La città è il soggetto dominante dell'attuale discorso architettonico. Nello scorso decennio il suo ritorno in auge si è consumato in ondate d'attualità: urbanistica del paesaggio, urbanistica infrastrutturale, network, centri urbani in contrazione e metropoli su larga scala in costruzione in Cina e in Medio oriente. E la crisi del 2008, con la repentina evaporazione delle commesse edilizie, ha consolidato la città come soggetto di singolari progetti di indagine. La griglia urbana di New York, il degrado di Detroit, lo sviluppo eterogeneo e incontrollato di Los Angeles sono diventati intriganti argomenti di ricerca e di speculazione.
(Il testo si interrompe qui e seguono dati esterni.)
(** ** The parser *)

(** One turn of the loop over the program-header table. *)
Definition parse_program_header (program_header_offset index : Z) (image : Elf64Image)
  : result Elf64Image :=
  let offset := wrap64 (program_header_offset + index * 56) in
  object ← read_object elf_outside 56 (bytes_ image) offset;
  let raw := raw_program_header object in
  throw_if (ph_memory_size raw <? ph_file_size raw)
    (runtime_error "ELF segment file size exceeds memory size") ;;
  throw_if (negb (ph_file_size raw =? 0)
            && negb (range_fits (ph_offset raw) (ph_file_size raw) (zlen (bytes_ image))))
    (runtime_error "ELF segment data is outside the input image") ;;
  tls ← (if ph_type raw =? kProgramTls
         then match tls_ image with
              | Some _ => Throw (runtime_error "ELF contains multiple PT_TLS segments")
              | None => Ok (Some (mkTlsSegment (ph_virtual_address raw) (ph_file_size raw)
                                    (ph_memory_size raw) (ph_alignment raw)))
              end
         else Ok (tls_ image));
  Ok (mkElf64Image (bytes_ image) (program_headers_ image ++ [raw]) (type_ image)
        (entry_ image) tls).

Fixpoint parse_program_headers (count : nat) (program_header_offset index : Z)
    (image : Elf64Image) : result Elf64Image :=
  match count with
  | O => Ok image
  | S count =>
      image ← parse_program_header program_header_offset index image;
      parse_program_headers count program_header_offset (index + 1) image
  end.

Definition from_bytes (bytes : list byte) : result Elf64Image :=
  object ← read_object elf_outside 64 bytes 0;
  let header := raw_elf_header object in
  throw_if (negb (bool_decide (take 4 (e_ident header) = elf_magic)))
    (runtime_error "input is not an ELF image") ;;
  throw_if (negb (ident_at header 4 =? 2) || negb (ident_at header 5 =? 1)
            || negb (ident_at header 6 =? 1))
    (runtime_error "only 64-bit little-endian ELF v1 images are supported") ;;
  throw_if (negb (e_machine header =? kMachineX86_64))
    (runtime_error "ELF image is not x86-64") ;;
  throw_if (negb (e_program_header_entry_size header =? 56))
    (runtime_error "unexpected ELF program-header entry size") ;;
  let table_size := e_program_header_count header * 56 in
  throw_if (negb (range_fits (e_program_header_offset header) table_size (zlen bytes)))
    (runtime_error "ELF program-header table is outside the input image") ;;
  parse_program_headers (Z.to_nat (e_program_header_count header))
    (e_program_header_offset header) 0
    (mkElf64Image bytes [] (e_type header) (e_entry header) None).

(** ** What an image satisfies *)

Record header_wf (bytes : list byte) (h : ProgramHeader) : Prop := {
  ph_wf_type : in_u32 (ph_type h);
  ph_wf_flags : in_u32 (ph_flags h);
  ph_wf_offset : in_u64 (ph_offset h);
  ph_wf_virtual : in_u64 (ph_virtual_address h);
  ph_wf_physical : in_u64 (ph_physical_address h);
  ph_wf_alignment : in_u64 (ph_alignment h);
  ph_wf_memory : 0 <= ph_file_size h <= ph_memory_size h /\ ph_memory_size h < u64_mod;
  ph_wf_data : ph_file_size h <> 0 -> ph_offset h + ph_file_size h <= zlen bytes;
}.

Definition tls_of (h : ProgramHeader) : TlsSegment :=
  mkTlsSegment (ph_virtual_address h) (ph_file_size h) (ph_memory_size h) (ph_alignment h).

Definition is_tls (h : ProgramHeader) : Prop := ph_type h = kProgramTls.

Record image_wf (image : Elf64Image) : Prop := {
  image_headers : Forall (header_wf (bytes_ image)) (program_headers_ image);
  image_tls : map tls_of (filter is_tls (program_headers_ image)) = option_list (tls_ image);
}.

(** ** Lemmas *)

Lemma zslice_length_eq {A} (l : list A) off n :
  0 <= off -> 0 <= n -> off + n <= zlen l -> length (zslice l off n) = Z.to_nat n.
Proof. intros. pose proof (zslice_length l off n). lia. Qed.

Lemma field_range object off n :
  0 <= n -> 0 <= field object off n < 256 ^ n.
Proof.
  intros Hn. unfold field. pose proof (le_decode_bound (zslice object off n)) as Hb.
  assert (256 ^ zlen (zslice object off n) <= 256 ^ n); [|lia].
  apply Z.pow_le_mono_r; [lia|]. unfold zslice. rewrite length_take. lia.
Qed.

Lemma raw_program_header_range object :
  let h := raw_program_header object in
  in_u32 (ph_type h) /\ in_u32 (ph_flags h) /\ in_u64 (ph_offset h) /\
  in_u64 (ph_virtual_address h) /\ in_u64 (ph_physical_address h) /\
  in_u64 (ph_file_size h) /\ in_u64 (ph_memory_size h) /\ in_u64 (ph_alignment h).
Proof.
  cbn. pose proof (fun o => field_range object o 4 ltac:(lia)) as H4.
  pose proof (fun o => field_range object o 8 ltac:(lia)) as H8. unfold in_u32, in_u64.
  change (256 ^ 4) with u32_mod in H4. change (256 ^ 8) with u64_mod in H8.
  split_and!; apply H4 || apply H8.
Qed.

#[local] Opaque raw_program_header.

Lemma read_object_no_ub w n bs o : ~ is_ub (read_object w n bs o).
Proof. unfold read_object. auto with no_ub. Qed.
#[export] Hint Resolve read_object_no_ub : no_ub.

Lemma parse_program_header_wf pho i image image' :
  parse_program_header pho i image = Ok image' -> image_wf image ->
  bytes_ image' = bytes_ image /\ type_ image' = type_ image /\ entry_ image' = entry_ image /\
  length (program_headers_ image') = S (length (program_headers_ image)) /\ image_wf image'.
Proof.
  unfold parse_program_header. intros H [Hh Ht]. inv_result.
  rename r2 into tls.
  pose proof (raw_program_header_range r) as (? & ? & ? & ? & ? & ? & ? & ?).
  set (raw := raw_program_header r) in *.
  split_and!; try done; [cbn; rewrite length_app; cbn; lia|]. split; cbn.
  - apply Forall_app. split; [done|]. constructor; [|done]. unfold in_u64 in *. bools.
    split; try done; [unfold in_u64; lia|]. intros Hfs. unfold range_fits in Hr1.
    apply andb_false_iff in Hr1 as [Hr1|Hr1]; bools; [done|].
    destruct (Z.ltb_spec (zlen (bytes_ image)) (ph_offset raw)); [done|]. bools. lia.
  - rewrite filter_app, map_app, Ht. unfold is_tls at 1. rewrite filter_cons, filter_nil.
    destruct (Z.eqb_spec (ph_type raw) kProgramTls) as [He|He].
    + rewrite decide_True by done. destruct (tls_ image); [done|]. inv_result. done.
    + rewrite decide_False by done. inv_result. cbn. by rewrite app_nil_r.
Qed.

Lemma parse_program_headers_wf n pho i image image' :
  parse_program_headers n pho i image = Ok image' -> image_wf image ->
  bytes_ image' = bytes_ image /\ type_ image' = type_ image /\ entry_ image' = entry_ image /\
  length (program_headers_ image') = (length (program_headers_ image) + n)%nat /\ image_wf image'.
Proof.
  revert i image. induction n as [|n IH]; intros i image H Hwf; cbn in H; inv_result.
  - split_and!; done || lia.
  - apply parse_program_header_wf in Hr as (Hb & Ht & He & Hl & Hw); [|done].
    apply IH in H as (-> & -> & -> & -> & ?); [|done]. split_and!; done || lia.
Qed.
Definition symbol_count (image : Elf64Image) (entries : list DynamicEntry)
    (relocations plt_relocations : list Relocation) : result Z :=
  let sce_symbols := has_tag entries kDynamicSceSymbolTable in
  let symbol_entry_size := value_or_0 entries
    (if sce_symbols then kDynamicSceSymbolEntrySize else kDynamicSymbolEntrySize) in
  if sce_symbols then
    let symbol_bytes := value_or_0 entries kDynamicSceSymbolTableSize in
    if negb (symbol_bytes =? 0) then
      throw_if (negb (symbol_entry_size =? 24) || negb (symbol_bytes mod symbol_entry_size =? 0))
        (runtime_error "unsupported SCE symbol-table entry size") ;;
      Ok (symbol_bytes / symbol_entry_size)
    else Ok 0
  else if has_tag entries kDynamicSymbolTable then
    throw_if (negb (symbol_entry_size =? 0) && negb (symbol_entry_size =? 24))
      (runtime_error "unsupported ELF symbol-table entry size") ;;
    match first_value entries kDynamicHash with
    | Some hash_pointer =>
        hash_header ← virtual_file_span image hash_pointer 8;
        Ok (field hash_header 4 4)
    | None => Ok (symbols_used plt_relocations (symbols_used relocations 0))
    end
  else Ok 0.

Definition parse_symbols (image : Elf64Image) (sce_dynamic_data : option ProgramHeader)
    (entries : list DynamicEntry) (table : list byte) (count : Z) (sce : bool)
  : result (list DynamicSymbol * bool) :=
  if negb (count =? 0) then
    '(symbol_bytes, from_sce) ←
      resolve_table image sce_dynamic_data entries kDynamicSceSymbolTable kDynamicSymbolTable
        (wrap64 (count * 24));
    ss ← map_result (fun i => parse_symbol table symbol_bytes (Z.of_nat i))
           (seq 0 (Z.to_nat count));
    Ok (ss, sce || from_sce)
  else Ok ([], sce).

(** The strings and references that need a string table. *)
Record Names : Type := mkNames {
  n_needed : list string;
  n_so_name : string;
  n_rpath : string;
  n_runpath : string;
  n_original_filename : string;
  n_import_modules : list ModuleReference;
  n_export_modules : list ModuleReference;
  n_import_libraries : list LibraryReference;
  n_export_libraries : list LibraryReference;
}.

Definition optional_string (table : list byte) (offset : option Z) : result string :=
  match offset with None => Ok EmptyString | Some offset => string_at table offset end.

Definition parse_names (table : list byte) (entries : list DynamicEntry) : result Names :=
  if bool_decide (table = []) then
    Ok (mkNames [] "" "" "" "" [] [] [] [])
  else
    needed ← map_result (string_at table) (all_values entries kDynamicNeeded);
    so_name ← optional_string table (first_value entries kDynamicSoName);
    rpath ← optional_string table (first_value entries kDynamicRPath);
    runpath ← optional_string table (first_value entries kDynamicRunPath);
    let filename :=
      match first_value entries kDynamicSceOriginalFilename with
      | Some f => Some f
      | None => first_value entries kDynamicSceOriginalFilename1
      end in
    original_filename ← optional_string table filename;
    im ← append_modules table entries kDynamicSceNeededModule [];
    im ← append_modules table entries kDynamicSceNeededModule1 im;
    em ← append_modules table entries kDynamicSceModuleInfo [];
    em ← append_modules table entries kDynamicSceModuleInfo1 em;
    il ← append_libraries table entries kDynamicSceImportLib [];
    il ← append_libraries table entries kDynamicSceImportLib1 il;
    el ← append_libraries table entries kDynamicSceExportLib [];
    el ← append_libraries table entries kDynamicSceExportLib1 el;
    Ok (mkNames needed so_name rpath runpath original_filename im em il el).

Definition parse_dynamic_info (image : Elf64Image) : result (option DynamicInfo) :=
  match find_header image kProgramDynamic with
  | None => Ok None
  | Some dynamic_header =>
      if ph_file_size dynamic_header =? 0 then Ok None
      else
        dynamic_bytes ← file_segment image dynamic_header;
        throw_if (zlen dynamic_bytes <? 16) (runtime_error "ELF PT_DYNAMIC is too small") ;;
        es ← parse_entries (S (length dynamic_bytes)) dynamic_bytes 0 [];
        let sce_dynamic_data := find_header image kProgramSceDynlibData in
        '(table, sce) ← parse_string_table image sce_dynamic_data es;
        '(rs, sce) ← parse_rela image sce_dynamic_data es sce;
        '(ps, sce) ← parse_plt image sce_dynamic_data es sce;
        count ← symbol_count image es rs ps;
        '(ss, sce) ← parse_symbols image sce_dynamic_data es table count sce;
        names ← parse_names table es;
        let got :=
          match first_value es kDynamicScePltGot with
          | Some v => Some v
          | None => first_value es kDynamicPltGot
          end in
        Ok (Some {|
          sce_layout := sce;
          entries := es;
          string_table := table;
          symbols := ss;
          relocations := rs;
          plt_relocations := ps;
          needed := n_needed names;
          so_name := n_so_name names;
          rpath := n_rpath names;
          runpath := n_runpath names;
          original_filename := n_original_filename names;
          import_modules := n_import_modules names;
          export_modules := n_export_modules names;
          import_libraries := n_import_libraries names;
          export_libraries := n_export_libraries names;
          init := value_or_0 es kDynamicInit;
          fini := value_or_0 es kDynamicFini;
          init_array := value_or_0 es kDynamicInitArray;
          init_array_size := value_or_0 es kDynamicInitArraySize;
          fini_array := value_or_0 es kDynamicFiniArray;
          fini_array_size := value_or_0 es kDynamicFiniArraySize;
          preinit_array := value_or_0 es kDynamicPreinitArray;
          preinit_array_size := value_or_0 es kDynamicPreinitArraySize;
          plt_got := default 0 got;
          relative_count := value_or_0 es kDynamicRelaCount |})
  end.

(** ** Safety *)

Lemma subspan_no_ub bytes offset count :
  0 <= count -> offset + count <= zlen bytes -> ~ is_ub (subspan bytes offset count).
Proof.
  intros Hc Hb. unfold subspan. destruct (Z.ltb_spec (zlen bytes) offset); [lia|].
  destruct (Z.ltb_spec (zlen bytes - offset) count); [lia|]. cbn. auto with no_ub.
Qed.

Lemma file_segment_no_ub image header :
  0 <= ph_file_size header -> ~ is_ub (file_segment image header).
Proof.
  intros Hs. unfold file_segment. apply bind_no_ub; [auto with no_ub|]. intros u Hu.
  inv_result. bools. apply subspan_no_ub; lia.
Qed.

(** A virtual range of a well-formed image is inside the file. *)
Lemma virtual_file_span_no_ub image address size :
  image_wf image -> zlen (bytes_ image) < u64_mod -> 0 < size ->
  ~ is_ub (virtual_file_span image address size).
Proof.
  intros Hw Hlen Hs. unfold virtual_file_span, checked_add.
  destruct (Z.ltb_spec (u64_max - size) address); [auto with no_ub|].
  pose proof (image_headers _ Hw) as Hh. induction Hh as [|h hs Hh _ IH]; cbn; [auto with no_ub|].
  destruct (_ && _); [done|]. unfold checked_add.
  destruct (Z.ltb_spec (u64_max - ph_file_size h) (ph_virtual_address h)); [done|].
  destruct (Z.ltb_spec address (ph_virtual_address h)); [done|]. cbn [orb].
  destruct (Z.ltb_spec (ph_virtual_address h + ph_file_size h) (address + size)); [done|].
  destruct Hh as [_ _ Ho _ _ _ _ Hd]. unfold in_u64 in Ho. specialize (Hd ltac:(lia)).
  rewrite wrap64_small by (unfold in_u64; lia). apply subspan_no_ub; lia.
Qed.

Lemma exclusive_value_no_ub es t1 t2 : ~ is_ub (exclusive_value es t1 t2).
Proof. unfold exclusive_value. repeat case_match; auto with no_ub. Qed.

Lemma string_at_no_ub table o : ~ is_ub (string_at table o).
Proof.
  unfold string_at. apply bind_no_ub; [auto with no_ub|]. intros. case_match; auto with no_ub.
Qed.

Lemma map_result_no_ub {A B} (f : A -> result B) l :
  (forall a, ~ is_ub (f a)) -> ~ is_ub (map_result f l).
Proof.
  intros Hf. induction l as [|a l IH]; cbn; [auto with no_ub|].
  apply bind_no_ub; [auto|]. intros b _. apply bind_no_ub; auto with no_ub.
Qed.

#[local] Hint Resolve exclusive_value_no_ub string_at_no_ub map_result_no_ub : no_ub.

Lemma resolve_table_no_ub image sce es t1 t2 size :
  image_wf image -> zlen (bytes_ image) < u64_mod -> 0 < size ->
  (forall h, sce = Some h -> 0 <= ph_file_size h) ->
  ~ is_ub (resolve_table image sce es t1 t2 size).
Proof.
  intros Hw Hlen Hs Hsce. unfold resolve_table. apply bind_no_ub; [auto with no_ub|].
  intros [[p|] []] _; [| |auto with no_ub..].
  - destruct sce as [h|]; [|auto with no_ub].
    apply bind_no_ub; [apply file_segment_no_ub; auto|]. intros data _.
    apply bind_no_ub; [auto with no_ub|]. intros u Hu. apply throw_if_Ok in Hu. bools.
    apply bind_no_ub; [|auto with no_ub]. apply subspan_no_ub; lia.
  - apply bind_no_ub; [|auto with no_ub]. by apply virtual_file_span_no_ub.
Qed.

(** The two loops advance by the size of an entry. *)
Lemma parse_relocation_loop_no_ub fuel bytes offset acc :
  0 <= offset -> (0 < fuel)%nat -> zlen bytes - offset < Z.of_nat fuel ->
  ~ is_ub (parse_relocation_loop fuel bytes offset acc).
Proof.
  revert offset acc. induction fuel as [|fuel IH]; intros offset acc Ho Hp Hf; [lia|]. cbn.
  destruct (Z.ltb_spec offset (zlen bytes)); [|auto with no_ub].
  apply bind_no_ub; [auto with no_ub|]. intros o Hr.
  unfold read_object in Hr. inv_result. bools. apply IH; lia.
Qed.

Lemma parse_relocations_no_ub bytes entry_size : ~ is_ub (parse_relocations bytes entry_size).
Proof.
  unfold parse_relocations. destruct bytes as [|b bs] eqn:E; [auto with no_ub|].
  rewrite <- E. clear E. apply bind_no_ub; [auto with no_ub|]. intros _ _.
  apply parse_relocation_loop_no_ub; lia.
Qed.

Lemma parse_entries_no_ub fuel bytes offset acc :
  0 <= offset -> (0 < fuel)%nat -> zlen bytes - offset < Z.of_nat fuel ->
  ~ is_ub (parse_entries fuel bytes offset acc).
Proof.
  revert offset acc. induction fuel as [|fuel IH]; intros offset acc Ho Hp Hf; [lia|]. cbn.
  destruct (Z.leb_spec (offset + 16) (zlen bytes)); [|auto with no_ub].
  apply bind_no_ub; [auto with no_ub|]. intros o _.
  destruct (_ =? _); [auto with no_ub|]. apply IH; lia.
Qed.

Lemma parse_symbol_no_ub table bytes i : ~ is_ub (parse_symbol table bytes i).
Proof.
  unfold parse_symbol. apply bind_no_ub; [auto with no_ub|]. intros o _.
  destruct (negb _); [|auto with no_ub]. repeat (apply bind_no_ub; [auto with no_ub|intros ? _]).
  auto with no_ub.
Qed.

Lemma module_reference_no_ub table p : ~ is_ub (module_reference table p).
Proof. unfold module_reference. apply bind_no_ub; auto with no_ub. Qed.
Lemma library_reference_no_ub table p : ~ is_ub (library_reference table p).
Proof. unfold library_reference. apply bind_no_ub; auto with no_ub. Qed.

#[local] Hint Resolve parse_relocations_no_ub parse_symbol_no_ub module_reference_no_ub
  library_reference_no_ub : no_ub.

Lemma parse_names_no_ub table es : ~ is_ub (parse_names table es).
Proof.
  unfold parse_names, append_modules, append_libraries, optional_string.
  destruct (bool_decide _); [auto with no_ub|].
  repeat (case_match || (apply bind_no_ub; [|intros ? _])); auto with no_ub.
Qed.

(** Table sizes are 64-bit words read from the file, so "not zero" is
    "positive". *)
Definition entries_wf (es : list DynamicEntry) : Prop :=
  forall e, e ∈ es -> in_u64 (de_value e).

Lemma first_value_elem es tag v : first_value es tag = Some v -> mkDynamicEntry tag v ∈ es.
Proof.
  unfold first_value. destruct (filter _ es) as [|e l] eqn:Hf; [done|]. cbn. intros [= <-].
  assert (e ∈ filter (fun e => de_tag e = tag) es) as Hin by (rewrite Hf; by left).
  apply list_elem_of_filter in Hin as [<- Hin]. by destruct e.
Qed.

Lemma value_or_0_range es tag : entries_wf es -> in_u64 (value_or_0 es tag).
Proof.
  intros Hes. unfold value_or_0. destruct (first_value es tag) as [v|] eqn:Hv; [|by split].
  apply first_value_elem, Hes in Hv. done.
Qed.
Ma che ne è stato di Boston? Le sue dimensioni non invitano a un'analisi approfondita? O dipende dal fatto che, in veste di giardino di casa di Cambridge, è troppo vicina perché le istituzioni didattiche investano in progetti sulla città?
Chris Grimley, Michael Kubo e Mark Pasnik non la pensano allo stesso modo. In veste di curatori di IN FORM – esposizione attualmente in corso nella galleria pubblica BSA Space recentemente inaugurata all'interno del nuovo quartiere generale della Boston Society of Architects progettato da Howeler + Yoon – hanno progettato una rassegna che è una lettera d'amore a Boston. Il trio fa parte di over,under, uno studio multidisciplinare del South End che è anche sede della galleria del gruppo pinkcomma. L'attività dello studio ha consentito in anni recenti a Boston di diventare un importante luogo di produzione di architettura e design e di rilevante attività culturale. La loro prima iniziativa è stata Rethinking Boston City Hall nel 2007, seguita nel 2009 da Public Works: Unsolicited Small Projects for the Big Dig and EROIC, uno studio sulle locali strutture brutaliste.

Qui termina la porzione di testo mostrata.